The Company's Strategic Partnership Agreements with Bell Atlantic
and Level 3 Communications allow it to collocate its Gateway equipment and
terminate traffic in areas that the Company has not or does not intend to
locate Gateways. The Company has very actively begun to employ its Affinity
Group Marketing strategy and has contracted with three of its seven targeted
groups; it is negotiating with the remaining four. The total membership
population of the Company's seven targeted groups is over 40 million.
Management expects that its marketing efforts will be financed through its
proposed fundraising, as discussed under the heading "Liquidity," below.
The three groups with which the Company has contracted are: the
Tailhook Association; Miles Ahead Ministries; and the Marine Corps Reserve
Officers Association. Each agreement requires each group to forward a
marketing piece to its members; the marketing pieces will recommend a
telecommunications plan to the members, which will include long distance, toll
free service, paging, cellular service, internet access, pre-paid and regular
calling cards and other telecommunications services. The Company will provide
each group with a billing summary of all participants' accounts each month and
pay each group a percentage of each participant's net telephone bill. The
contracts will be in place for periods of time ranging from 12 months to 36
months, with each group having an option to renew for an additional term.

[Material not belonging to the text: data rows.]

(* ===== verification/VariantId.v ===== *)
(** Region identifiers of painted variants ([slicer-core/src/algos/paint_segmentation/mod.rs])
    and their inverse ([map_space_region_id] of [slicer-wasm-host/src/selection.rs]).

    Segmentation gives the region of a paint chain an identifier of its own: the base
    identifier, moved up by a stride, plus a hash of the chain.  The configuration of the
    region is stored under the base identifier, so the selection has to decode it again.
    The hash is finite; a table of the identifiers handed out rejects a second chain. *)
From Stdlib Require Import Ascii.
From stdpp Require Import prelude gmap strings list.
From S2P Require Import Prelude Ir Planar LayerIr OrderLock RegionPartition.

#[local] Open Scope string_scope.
#[local] Open Scope list_scope.
#[local] Open Scope Z_scope.

#[export] Instance f32_countable : Countable f32.
Proof. by refine (inj_countable' f32_bits F32 _); intros []. Defined.

#[export] Instance PaintValue_countable : Countable PaintValue.
Proof.
  refine (inj_countable'
    (fun v => match v with
              | PaintFlag b => inl (inl b) | PaintScalar x => inl (inr x)
              | PaintToolIndex i => inr (inl i) | PaintCustom s => inr (inr s)
              end)
    (fun e => match e with
              | inl (inl b) => PaintFlag b | inl (inr x) => PaintScalar x
              | inr (inl i) => PaintToolIndex i | inr (inr s) => PaintCustom s
              end) _).
  by intros [].
Defined.

(** ** The hash of a chain *)

Definition PAINT_VARIANT_REGION_ID_STRIDE : Z := 1000000.

Definition wrap_u64 (x : Z) : Z := x `mod` (u64_max + 1).

Definition FNV_PRIME : Z := 1099511628211.
Definition FNV_OFFSET : Z := 14695981039346656037.
Definition GOLDEN : Z := 11400714819323198485.

Definition bytes_of (s : string) : list Z :=
  (fun c => Z.of_nat (nat_of_ascii c)) <$> String.list_ascii_of_string s.

(** [u64::from_le_bytes] of a chunk padded with zeros. *)
Definition from_le_bytes (chunk : list Z) : Z := foldr (fun b acc => b + 256 * acc) 0 chunk.

(** [chunks(8)]; the fuel is the length. *)
Fixpoint chunks8 (fuel : nat) (l : list Z) : list (list Z) :=
  match fuel, l with
  | S fuel, _ :: _ => firstn 8 l :: chunks8 fuel (skipn 8 l)
  | _, _ => []
  end.

(** XOR of a chunk, then the FNV prime. *)
Definition fold_chunk (h : Z) (chunk : list Z) : Z :=
  wrap_u64 (Z.lxor h (from_le_bytes chunk) * FNV_PRIME).

Definition fold_text (h : Z) (s : string) : Z :=
  foldl fold_chunk h (chunks8 (length (bytes_of s)) (bytes_of s)).

(** The prime of the kind of value and the payload. *)
Definition value_hash (v : PaintValue) : Z * Z :=
  match v with
  | PaintFlag b => (11400714819323198485, if b then 1 else 0)
  | PaintScalar x => (13787848793156543929, f32_bits x)
  | PaintToolIndex i => (10723151780598845931, i)
  | PaintCustom s => (723685415333069057, fold_text 0 s)
  end.

Definition fold_entry (h : Z) (entry : string * PaintValue) : Z :=
  let h := fold_text h entry.1 in
  let '(disc_prime, payload) := value_hash entry.2 in
  Z.lxor (wrap_u64 (wrap_u64 (h + disc_prime) * GOLDEN)) payload.

Definition paint_variant_hash (chain_key : VariantChain) : Z :=
  match chain_key with
  | [] => 0
  | _ =>
      match chain_key with
      | [("material", PaintToolIndex n)] => n + 1
      | _ =>
          let h := foldl fold_entry FNV_OFFSET chain_key in
          if h =? 0 then 1 else h
      end
  end.

(** The [expect] is [Panicked]. *)
Definition paint_variant_region_id (base_region_id : Z) (chain_key : VariantChain) : exec Z :=
  match chain_key with
  | [] => Done base_region_id
  | _ =>
      let hash := (paint_variant_hash chain_key - 1) `mod` (PAINT_VARIANT_REGION_ID_STRIDE - 1) + 1 in
      let payload := base_region_id * PAINT_VARIANT_REGION_ID_STRIDE in
      if u64_max <? payload then Panicked
      else
        let id := payload + hash in
        if u64_max <? id then Panicked
        else if (id <? 2 ^ 63) && negb (id =? u64_max) then Done id else Panicked
  end.

(** ** The identifiers handed out *)

Inductive PaintSegmentationError :=
| PaintVariantRegionIdCollision (object_id : string) (region_id : Z) (first_chain second_chain : VariantChain).

Definition seen_ids : Type := gmap (string * Z) VariantChain.

Definition register_paint_variant_region_id (seen : seen_ids) (object_id : string) (region_id : Z)
    (chain : VariantChain) : result seen_ids PaintSegmentationError :=
  match seen !! (object_id, region_id) with
  | Some first_chain =>
      if bool_decide (first_chain = chain) then Ok seen
      else Err (PaintVariantRegionIdCollision object_id region_id first_chain chain)
  | None => Ok (<[(object_id, region_id) := chain]> seen)
  end.

(** ** Back to the identifiers of the region map *)

Definition map_space_region_id (region_id : Z) (variant_chain : VariantChain) : Z :=
  match modifier_base_region_id region_id, variant_chain with
  | None, _ :: _ => region_id / PAINT_VARIANT_REGION_ID_STRIDE
  | _, _ => region_id
  end.

(** ** What the decoding relies on *)

Lemma not_modifier_below_flag id : 0 <= id < 2 ^ 63 -> modifier_base_region_id id = None.
Proof.
  intros Hid. unfold modifier_base_region_id, is_modifier_namespace_id.
  replace (Z.land id MODIFIER_VARIANT_REGION_ID_FLAG) with 0; [by rewrite andb_false_r |].
  symmetry. apply Z.bits_inj'. intros n Hn. rewrite Z.land_spec, Z.bits_0.
  unfold MODIFIER_VARIANT_REGION_ID_FLAG. rewrite Z.shiftl_spec by done.
  destruct (decide (n = 63)) as [-> | Hne].
  - rewrite Z.testbit_eqb by done. replace (id / 2 ^ 63) with 0 by (symmetry; apply Z.div_small; lia). done.
  - apply andb_false_iff. right. destruct (decide (n < 63)) as [Hlt | Hge].
    + by apply Z.testbit_neg_r; lia.
    + replace (n - 63) with (Z.succ (n - 64)) by lia. change 1 with (2 * 0 + 1).
      rewrite Z.testbit_odd_succ by lia. apply Z.bits_0.
Qed.

(** What a painted identifier is made of. *)
Lemma painted_id_parts (base : Z) chain id :
  chain <> [] -> paint_variant_region_id base chain = Done id ->
  id < 2 ^ 63 /\ exists hash, 1 <= hash < PAINT_VARIANT_REGION_ID_STRIDE /\
    hash = (paint_variant_hash chain - 1) `mod` (PAINT_VARIANT_REGION_ID_STRIDE - 1) + 1 /\
    id = base * PAINT_VARIANT_REGION_ID_STRIDE + hash.
Proof.
  intros Hne. unfold paint_variant_region_id. destruct chain as [|e chain]; [done |].
  set (hash := (paint_variant_hash (e :: chain) - 1) `mod` _ + 1).
  assert (Hh : 1 <= hash < PAINT_VARIANT_REGION_ID_STRIDE).
  { pose proof (Z.mod_pos_bound (paint_variant_hash (e :: chain) - 1) (PAINT_VARIANT_REGION_ID_STRIDE - 1)
      eq_refl). unfold hash, PAINT_VARIANT_REGION_ID_STRIDE in *. lia. }
  destruct (u64_max <? _); [done |]. destruct (u64_max <? _); [done |].
  destruct ((_ <? _) && _) eqn:Hlt; [|done]. intros [= <-].
  apply andb_true_iff in Hlt as [Hlt%Z.ltb_lt _]. eauto 10.
Qed.

(** A painted identifier stays out of the namespace of modifier regions, decodes to its
    base, and keeps the payload of the chain; a material chain of a tool below 999 999
    has the payload [tool + 1]. *)
Theorem variant_id_roundtrip (base : Z) (chain : VariantChain) (id : Z)
    (Hbase : is_u64 base) (Hchain : chain <> []) (Hid : paint_variant_region_id base chain = Done id) :
  modifier_base_region_id id = None /\ map_space_region_id id chain = base /\
  (forall tool, chain = [("material", PaintToolIndex tool)] -> 0 <= tool < 999999 ->
     id `mod` PAINT_VARIANT_REGION_ID_STRIDE = tool + 1).
Proof.
  destruct (painted_id_parts base chain id Hchain Hid) as (Hlt & hash & Hh & Heq & ->).
  unfold is_u64 in Hbase.
  assert (Hm : modifier_base_region_id (base * PAINT_VARIANT_REGION_ID_STRIDE + hash) = None)
    by (apply not_modifier_below_flag; unfold PAINT_VARIANT_REGION_ID_STRIDE in *; lia).
  split_and!; [done | |].
  - unfold map_space_region_id. rewrite Hm. destruct chain as [|e chain]; [done |].
    rewrite Z.div_add_l by done. rewrite Z.div_small by (unfold PAINT_VARIANT_REGION_ID_STRIDE in *; lia). lia.
  - intros tool -> Htool. rewrite Z.add_comm, Z.mod_add by done.
    rewrite Z.mod_small by (unfold PAINT_VARIANT_REGION_ID_STRIDE in *; lia). rewrite Heq.
    change (paint_variant_hash [("material", PaintToolIndex tool)]) with (tool + 1).
    rewrite Z.mod_small; unfold PAINT_VARIANT_REGION_ID_STRIDE in *; lia.
Qed.

(** A region handed out by the segmentation: object, base identifier, chain. *)
Definition painted_region : Type := string * Z * VariantChain.

(** Minting and registering one region. *)
Definition mint_region (seen : seen_ids) (r : painted_region)
    : exec (result seen_ids PaintSegmentationError) :=
  let! id := paint_variant_region_id r.1.2 r.2 in
  Done (register_paint_variant_region_id seen r.1.1 id r.2).

Lemma register_keeps seen object id chain seen' :
  register_paint_variant_region_id seen object id chain = Ok seen' ->
  seen' !! (object, id) = Some chain /\ seen ⊆ seen'.
Proof.
  unfold register_paint_variant_region_id. destruct (seen !! (object, id)) as [first|] eqn:Hs.
  - case_bool_decide as Hc; [|done]. intros [= <-]. by subst.
  - intros [= <-]. split; [apply lookup_insert_eq | by apply insert_subseteq].
Qed.

Lemma mint_regions_recorded rs seen seen' :
  fold_exec mint_region seen rs = Done (Ok seen') ->
  seen ⊆ seen' /\ forall r, r ∈ rs -> exists id, paint_variant_region_id r.1.2 r.2 = Done id /\
    seen' !! (r.1.1, id) = Some r.2.
Proof.
  revert seen. induction rs as [|r rs IH]; intros seen; cbn [fold_exec].
  { intros [= <-]. split; [done |]. set_solver. }
  unfold mint_region at 1. destruct (paint_variant_region_id r.1.2 r.2) as [id| |] eqn:Hid; [|done..]. cbn [exec_bind].
  destruct (register_paint_variant_region_id seen r.1.1 id r.2) as [seen1|e] eqn:Hreg; [|done].
  intros [Hsub Hall]%IH. apply register_keeps in Hreg as [Hget Hsub1]. split; [by etrans |].
  intros r' [-> | Hr']%elem_of_cons; [|by apply Hall]. exists id. split; [done |]. by eapply lookup_weaken.
Qed.

(** When every minted region was registered, an identifier of an object belongs to one
    region only: equal identifiers come from equal chains over equal base identifiers. *)
Theorem registered_ids_identify (rs : list painted_region) (seen : seen_ids) (r1 r2 : painted_region) (id : Z)
    (Hmint : fold_exec mint_region ∅ rs = Done (Ok seen))
    (Hu : Forall (fun r => is_u64 r.1.2) rs) (H1 : r1 ∈ rs) (H2 : r2 ∈ rs)
    (Hobj : r1.1.1 = r2.1.1)
    (Hid1 : paint_variant_region_id r1.1.2 r1.2 = Done id) (Hid2 : paint_variant_region_id r2.1.2 r2.2 = Done id) :
  r1 = r2.
Proof.
  apply mint_regions_recorded in Hmint as [_ Hall].
  destruct (Hall r1 H1) as (i1 & E1 & L1). destruct (Hall r2 H2) as (i2 & E2 & L2).
  destruct r1 as [[o1 b1] c1], r2 as [[o2 b2] c2]. simpl in *. subst o2.
  assert (i1 = id) as -> by congruence. assert (i2 = id) as -> by congruence.
  assert (c1 = c2) as <- by congruence. f_equal. f_equal.
  destruct c1 as [|e c]; [simpl in *; congruence |].
  destruct (painted_id_parts b1 (e :: c) id ltac:(done) Hid1) as (_ & h1 & ? & Hh1 & ->).
  destruct (painted_id_parts b2 (e :: c) _ ltac:(done) Hid2) as (_ & h2 & ? & Hh2 & He).
  subst h1 h2. unfold PAINT_VARIANT_REGION_ID_STRIDE in *. lia.
Qed.

(** ** Witnesses *)

Lemma variant_id_roundtrip_witness :
  paint_variant_region_id 11 [("material", PaintToolIndex 2)] = Done 11000003 /\
  map_space_region_id 11000003 [("material", PaintToolIndex 2)] = 11.
Proof.
  split; [by vm_compute |].
  apply (variant_id_roundtrip 11 [("material", PaintToolIndex 2)] 11000003); [by unfold is_u64 | done |].
  by vm_compute.
Defined.

Lemma registered_ids_identify_witness :
  let painted := ("cube", 0, [("material", PaintToolIndex 1)]) in
  let rs := [("cube", 0, []); painted; ("cube", 0, [("fuzzy_skin", PaintFlag true)])] in
  exists seen, fold_exec mint_region ∅ rs = Done (Ok seen) /\ seen !! ("cube", 2) = Some painted.2 /\
    painted = painted.
Proof.
  cbv zeta. eexists. split; [by vm_compute |]. split; [by vm_compute |].
  eapply (registered_ids_identify [("cube", 0, []); ("cube", 0, [("material", PaintToolIndex 1)]);
             ("cube", 0, [("fuzzy_skin", PaintFlag true)])] _ _ _ 2);
    [by vm_compute | by repeat constructor; vm_compute | set_solver | set_solver | done | by vm_compute | by vm_compute].
Defined.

The Company also intends to build a captive agent network for direct
marketing purposes to supplement its Affinity Group Marketing programs. The
Company has retained the Southwestern Companies to conduct door-to-door
residential solicitation of new customers. These operations began on October
3, 1999, which is subsequent to the period covered by this Report. The
Company has also begun its telemarketing efforts, which entail contacting
members of the Marine Corps Reserve Officers Association and the Tailhook
Association. The Southwestern Companies are entitled to a commission of 20%
of gross sales from its efforts. As of the date of this Report, the Company
and the Southwestern Companies do not have a written contract.
Management is also seeking viable acquisition candidates. Several
synergistic targets have been identified and initial contacts are being made.
The Company intends to make acquisitions that will allow it to offer value-
added services and products to its customer base. There can be no assurance
that the Company will be successful in locating and completing the acquisition
of any suitable candidate. Even if the Company is successful in this regard,
it can provide no assurance that any acquisition will be profitable.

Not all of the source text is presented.